A 13-year-old girl who fled violence in Honduras has reportedly been taken off life support after she tried to kill herself when her father was repeatedly barred from joining her in the U.S.
Heydi Gámez García's father, Manuel Gámez, had made several attempts to join his daughter in Long Island, New York, where he had sent her to live with an aunt after her grandfather was shot and killed by MS-13 gang members in Honduras. Each time, however, he was turned away or detained by U.S. immigration authorities.
Last week, however, immigration officials released the 34-year-old father from custody on 14-day humanitarian parole so that he could finally be reunited with his daughter—to say goodbye and see her buried.
According to CNN, 13-year-old Heydi was taken off life support Thursday evening, with her father planning to bury her early next week in a Long Island cemetery he may never be able to visit.
"Please forgive me for failing you," Gámez said he wanted to tell his daughter. "I'm sorry I couldn't be there... I never meant to leave you."
Gámez told the broadcaster that Heydi's mother had left the family when his daughter was less than two months old.

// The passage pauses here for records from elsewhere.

Definition softfloat_mulAddF64 (op uiA uiB uiC : Z) : FP Z :=
  let signA := signF64UI uiA in
  let expA := expF64UI uiA in
  let sigA := fracF64UI uiA in
  let signB := signF64UI uiB in
  let expB := expF64UI uiB in
  let sigB := fracF64UI uiB in
  let signC := xorb (signF64UI uiC) (nz (Z.land op softfloat_mulAdd_subC)) in
  let expC := expF64UI uiC in
  let sigC := fracF64UI uiC in
  let signProd := xorb (xorb signA signB) (nz (Z.land op softfloat_mulAdd_subProd)) in
  let propagateNaN_ZC uiZ := softfloat_propagateNaNF64UI uiZ uiC in
  let propagateNaN_ABC :=
    let% uiZ := softfloat_propagateNaNF64UI uiA uiB in propagateNaN_ZC uiZ in
  let invalid :=
    softfloat_raiseFlags softfloat_flag_invalid ;;% propagateNaN_ZC defaultNaNF64UI in
  let infProdArg magBits :=
    if nz magBits then
      let uiZ := packToF64UI signProd 0x7FF 0 in
      if negb (expC =? 0x7FF) then fret uiZ
      else if nz sigC then propagateNaN_ZC uiZ
      else if eqb signProd signC then fret uiZ
      else invalid
    else invalid in
  let completeCancellation :=
    let% rm := softfloat_roundingMode in
    fret (packToF64UI (rm =? softfloat_round_min) 0 0) in
  let zeroProd :=
    if negb (nz (Z.lor expC sigC)) && negb (eqb signProd signC) then completeCancellation
    else fret uiC in
  if expA =? 0x7FF then
    if nz sigA || ((expB =? 0x7FF) && nz sigB) then propagateNaN_ABC else infProdArg (Z.lor expB sigB)
  else if expB =? 0x7FF then
    if nz sigB then propagateNaN_ABC else infProdArg (Z.lor expA sigA)
  else if expC =? 0x7FF then
    if nz sigC then propagateNaN_ZC 0 else fret uiC
  else if negb (nz expA) && negb (nz sigA) then zeroProd
  else
    let a := if negb (nz expA) then softfloat_normSubnormalF64Sig sigA else ExpSig expA sigA in
    if negb (nz expB) && negb (nz sigB) then zeroProd
    else
      let b := if negb (nz expB) then softfloat_normSubnormalF64Sig sigB else ExpSig expB sigB in
      let expProd := es_exp a + es_exp b - 0x3FE in
      let sigA := shl 64 (Z.lor (es_sig a) 0x0010000000000000) 10 in
      let sigB := shl 64 (Z.lor (es_sig b) 0x0010000000000000) 10 in
      let sigProd := softfloat_mul64To128 sigA sigB in
      let '(expProd, sigProd) :=
        if u128_v64 sigProd <? 0x2000000000000000
        then (expProd - 1, softfloat_shortShift128Left (u128_v64 sigProd) (u128_v0 sigProd) 1)
        else (expProd, sigProd) in
      let signZ := signProd in
      if negb (nz expC) && negb (nz sigC) then
        softfloat_roundPackToF64 signZ (expProd - 1)
          (Z.lor (shl 64 (u128_v64 sigProd) 1) (b2z (nz (u128_v0 sigProd))))
      else
        let c := if negb (nz expC) then softfloat_normSubnormalF64Sig sigC else ExpSig expC sigC in
        let expC := es_exp c in
        let sigC := shl 64 (Z.lor (es_sig c) 0x0010000000000000) 9 in
        let expDiff := expProd - expC in
        if eqb signProd signC then
          let '(expZ, sigZ) :=
            if expDiff <=? 0 then
              let prod64 := if nz expDiff then softfloat_shift64RightJam (u128_v64 sigProd) (- expDiff)
                            else u128_v64 sigProd in
              (expC, Z.lor (u64 (sigC + prod64)) (b2z (nz (u128_v0 sigProd))))
            else
              let sigC128 := softfloat_shift128RightJam sigC 0 expDiff in
              let sigZ128 := softfloat_add128 (u128_v64 sigProd) (u128_v0 sigProd)
                               (u128_v64 sigC128) (u128_v0 sigC128) in
              (expProd, Z.lor (u128_v64 sigZ128) (b2z (nz (u128_v0 sigZ128)))) in
          if sigZ <? 0x4000000000000000 then softfloat_roundPackToF64 signZ (expZ - 1) (shl 64 sigZ 1)
          else softfloat_roundPackToF64 signZ expZ sigZ
        else
          let normalise signZ expZ (sigZ128 : uint128) :=
            let '(expZ, sigZ128) :=
              if negb (nz (u128_v64 sigZ128)) then (expZ - 64, U128 (u128_v0 sigZ128) 0)
              else (expZ, sigZ128) in
            let shiftCount := softfloat_countLeadingZeros64 (u128_v64 sigZ128) - 1 in
            let expZ := expZ - shiftCount in
            let '(sigZ, sigZ128) :=
              if shiftCount <? 0
              then (softfloat_shortShift64RightJam (u128_v64 sigZ128) (- shiftCount), sigZ128)
              else
                let s := softfloat_shortShift128Left (u128_v64 sigZ128) (u128_v0 sigZ128) shiftCount in
                (u128_v64 s, s) in
            softfloat_roundPackToF64 signZ expZ (Z.lor sigZ (b2z (nz (u128_v0 sigZ128)))) in
          if expDiff <? 0 then
            let p := softfloat_shift128RightJam (u128_v64 sigProd) (u128_v0 sigProd) (- expDiff) in
            normalise signC expC (softfloat_sub128 sigC 0 (u128_v64 p) (u128_v0 p))
          else if negb (nz expDiff) then
            let sigZ128 := softfloat_sub128 (u128_v64 sigProd) (u128_v0 sigProd) sigC 0 in
            if negb (nz (Z.lor (u128_v64 sigZ128) (u128_v0 sigZ128))) then completeCancellation
            else if nz (Z.land (u128_v64 sigZ128) 0x8000000000000000)
            then normalise (negb signZ) expProd (softfloat_sub128 0 0 (u128_v64 sigZ128) (u128_v0 sigZ128))
            else normalise signZ expProd sigZ128
          else
            let sigC128 := softfloat_shift128RightJam sigC 0 expDiff in
            normalise signZ expProd
              (softfloat_sub128 (u128_v64 sigProd) (u128_v0 sigProd) (u128_v64 sigC128) (u128_v0 sigC128)).

Definition f64_mulAdd (uiA uiB uiC : Z) : FP Z := softfloat_mulAddF64 0 uiA uiB uiC.

(** ** Rounding a jammed significand, in general position *)

(** [x/y] lies between the powers [2^L] and [2^(L+1)]. *)
Definition binade (L x y : Z) : Prop := y * 2 ^ L <= x < y * 2 ^ (L + 1).

Lemma binade_exists x y : 0 < y -> y <= x -> exists L, 0 <= L /\ binade L x y.
Proof.
  intros Hy Hx. exists (Z.log2 (x / y)). split; [apply Z.log2_nonneg|].
  assert (0 < x / y) by (apply Z.div_str_pos; lia). pose proof (Z.log2_spec (x / y) ltac:(lia)) as [S1 S2].
  unfold binade. replace (Z.log2 (x / y) + 1) with (Z.succ (Z.log2 (x / y))) by lia.
  pose proof (Z.mul_div_le x y). pose proof (Z.mul_succ_div_gt x y). nia.
Qed.

Lemma binade_log2 L x y i j :
  0 <= L -> 0 < y -> binade L x y -> 0 <= i -> 0 <= j ->
  Z.log2 (x * 2 ^ i / (y * 2 ^ j)) = Z.max 0 (L + i - j).
Proof.
  intros HL Hy [B1 B2] Hi Hj. pose proof (pow2_pos i Hi). pose proof (pow2_pos j Hj).
  rewrite Z.pow_add_r in B2 by lia. destruct (Z.lt_ge_cases (L + i - j) 0).
  - assert (2 ^ (L + 1 + i) <= 2 ^ j) as P by (apply Z.pow_le_mono_r; lia). rewrite !Z.pow_add_r in P by lia.
    pose proof (pow2_pos L HL). assert (0 <= x) by nia.
    assert (x * 2 ^ i < y * 2 ^ j).
    { apply Z.lt_le_trans with (y * (2 ^ L * 2 ^ 1) * 2 ^ i); [nia|]. rewrite <- Z.mul_assoc. nia. }
    rewrite Z.div_small, Z.max_l by nia. done.
  - rewrite Z.max_r by lia. apply log2_between; [nia|lia|].
    replace (y * 2 ^ j * 2 ^ (L + i - j)) with (y * 2 ^ L * 2 ^ i).
    + replace (y * 2 ^ j * 2 ^ (L + i - j + 1)) with (y * (2 ^ L * 2 ^ 1) * 2 ^ i); [nia|].
      rewrite <- !Z.mul_assoc. f_equal. rewrite <- !Z.pow_add_r by lia. f_equal. lia.
    + rewrite <- !Z.mul_assoc. f_equal. rewrite <- !Z.pow_add_r by lia. f_equal. lia.
Qed.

He had moved to New York as an undocumented immigrant when Heydi was about 12 months old, leaving her with his parents in El Progreso, Honduras. He said he was forced to return to Honduras in 2014, however, after MS-13 members fatally shot his 59-year-old father in the street after he refused to pay the extortion "taxes" they demanded.
Fearing for his daughter's safety, Gámez sent Heydi to the U.S. with an uncle. She was followed by his younger sister, Zoila. The 13-year-old was granted asylum in the U.S. in June 2016, while Zoila was reportedly granted asylum the next year.
While Heydi's aunt, Jessica Gámez told CNN her niece had quickly adjusted to life in the U.S., she said that she deeply missed her father and wanted him to join them.
"Heydi was always asking, 'When is papi coming?'" Jessica Gámez, 32, said. "I would tell her to be patient. We're doing all we can."
While Gámez told his daughter that they would be reunited soon, U.S. immigration officials stood in the way of those plans, detaining and returning the father to Honduras three times, the most recent being in June.
When the father was detained in McAllen, Texas, he tried to plead for asylum, telling agents that his life could be in danger should he be forced to return to Honduras. However, his fears were ultimately not deemed to be credible, despite his father's fatal shooting, The New York Times, which first shared the family's story, reported.
Every time Heydi's father was turned away from the U.S., the 13-year-old's family said she seemed to appear more depressed, with Heydi telling family members that "life had no meaning" without her father there.
"She was losing faith that I would be with her," her father told CNN.
On the night that she tried to take her life, Heydi's family said the young girl had turned to Zoila in tears, saying that she did not believe she would ever be reunited with her father. She spoke about the possibility of becoming a lawyer to help fight for him to gain entry into the U.S.
Just two hours later, however, Zoila discovered Heydi had tried to take her life, with doctors at the Cohen Children's Medical Center in Queens declaring her brain dead one week later.
ICE spokesperson Tim Oberle told Newsweek that Gámez had been held in Houston and was facing a final order of removal before his daughter tried to take her life.
He was released from ICE's Enforcement and Removal (ERO) Houston Field Office within 24 hours of the agency receiving his humanitarian parole request on July 12, Oberle said.
Finally reunited with his daughter this week only to offer a final goodbye, Gámez was able to tell Heydi: "We love you," before whispering: "Don't leave us."
After burying his daughter, immigration authorities expect Gámez to return to Texas by July 27, after which the grieving father is once again expected to face deportation.